Exercise details:
Give every line of the records exactly, please, from the first up to and including the one containing "Record Registration := mkRegistration".

Source data:

(* ===== verification/ListenerService.v ===== *)
(** * Listeners

    [ListenerService] of [src/listener/ListenerService.ts], which registers a listener on every connection and keeps it
    registered as connections come and go, and [ClusterViewListenerService] of
    [src/listener/ClusterViewListenerService.ts], which keeps the listener of cluster views on one connection.

    Responses arrive in any order, and after the listener is gone. A request in flight keeps a reference to the map of
    registrations of its listener, which outlives the entry in [activeRegistrations]; a map is named here by the user
    key it was made for. Connections, correlation ids and the ids members give are numbers. *)

From S2P Require Export ConnectionManager.

(** ** ListenerService *)

Section ListenerService.

(** [ClientEventRegistration]; [removable] is false when [encodeRemoveRequest] of the codec returns null. *)
Record Registration := mkRegistration {
  serverRegistrationId : nat; correlationId : nat; subscriber : nat; removable : bool }.

Inductive Request :=
  | Register (userKey connection correlationId : nat)
  | Reregister (userKey connection correlationId : nat)
  | Remove (connection serverRegistrationId : nat).

(** [userKeyInformation] has the kind of the codec; [eventHandlers] are those of the invocation service. The last three
    fields are only written: the connections [registerListener] saw, the keys whose promise was rejected, the
    re-registrations that failed. *)
Record ListenerService := mkListeners {
  maps : gmap nat (js_map nat Registration);
  activeRegistrations : list nat;
  userKeyInformation : gmap nat bool;
  eventHandlers : gset nat;
  nextCorrelationId : nat;
  requests : list Request;
  connections : list nat;
  seen : gmap nat (list nat);
  rejected : gset nat;
  lost : list (nat * nat) }.
#[local] Abbreviation LS := ListenerService.

Definition newListenerService : LS := mkListeners ∅ [] ∅ ∅ 0 [] [] ∅ ∅ [].

Definition registrations (s : LS) (userKey : nat) : js_map nat Registration := default [] (maps s !! userKey).

Definition set_map (userKey : nat) (m : js_map nat Registration) (s : LS) : LS :=
  mkListeners (<[userKey := m]> (maps s)) (activeRegistrations s) (userKeyInformation s) (eventHandlers s)
    (nextCorrelationId s) (requests s) (connections s) (seen s) (rejected s) (lost s).
Definition set_requests (l : list Request) (s : LS) : LS :=
  mkListeners (maps s) (activeRegistrations s) (userKeyInformation s) (eventHandlers s)
    (nextCorrelationId s) l (connections s) (seen s) (rejected s) (lost s).
Definition set_connections (l : list nat) (s : LS) : LS :=
  mkListeners (maps s) (activeRegistrations s) (userKeyInformation s) (eventHandlers s)
    (nextCorrelationId s) (requests s) l (seen s) (rejected s) (lost s).
Definition set_handlers (h : gset nat) (n : nat) (s : LS) : LS :=
  mkListeners (maps s) (activeRegistrations s) (userKeyInformation s) h
    n (requests s) (connections s) (seen s) (rejected s) (lost s).

Definition removeEventHandler (id : nat) (s : LS) : LS := set_handlers (eventHandlers s ∖ {[id]}) (nextCorrelationId s) s.

(** [invokeUrgent] of an invocation with a handler: a new correlation id, under which the handler is registered. *)
Definition invoke_with_handler (mk : nat -> Request) (s : LS) : LS :=
  let id := nextCorrelationId s in
  set_requests (requests s ++ [mk id]) (set_handlers (eventHandlers s ∪ {[id]}) (S id) s).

The answer:
(* ===== verification/ListenerService.v ===== *)
(** * Listeners

    [ListenerService] of [src/listener/ListenerService.ts], which registers a listener on every connection and keeps it
    registered as connections come and go, and [ClusterViewListenerService] of
    [src/listener/ClusterViewListenerService.ts], which keeps the listener of cluster views on one connection.

    Responses arrive in any order, and after the listener is gone. A request in flight keeps a reference to the map of
    registrations of its listener, which outlives the entry in [activeRegistrations]; a map is named here by the user
    key it was made for. Connections, correlation ids and the ids members give are numbers. *)

From S2P Require Export ConnectionManager.

(** ** ListenerService *)

Section ListenerService.

(** [ClientEventRegistration]; [removable] is false when [encodeRemoveRequest] of the codec returns null. *)
Record Registration := mkRegistration {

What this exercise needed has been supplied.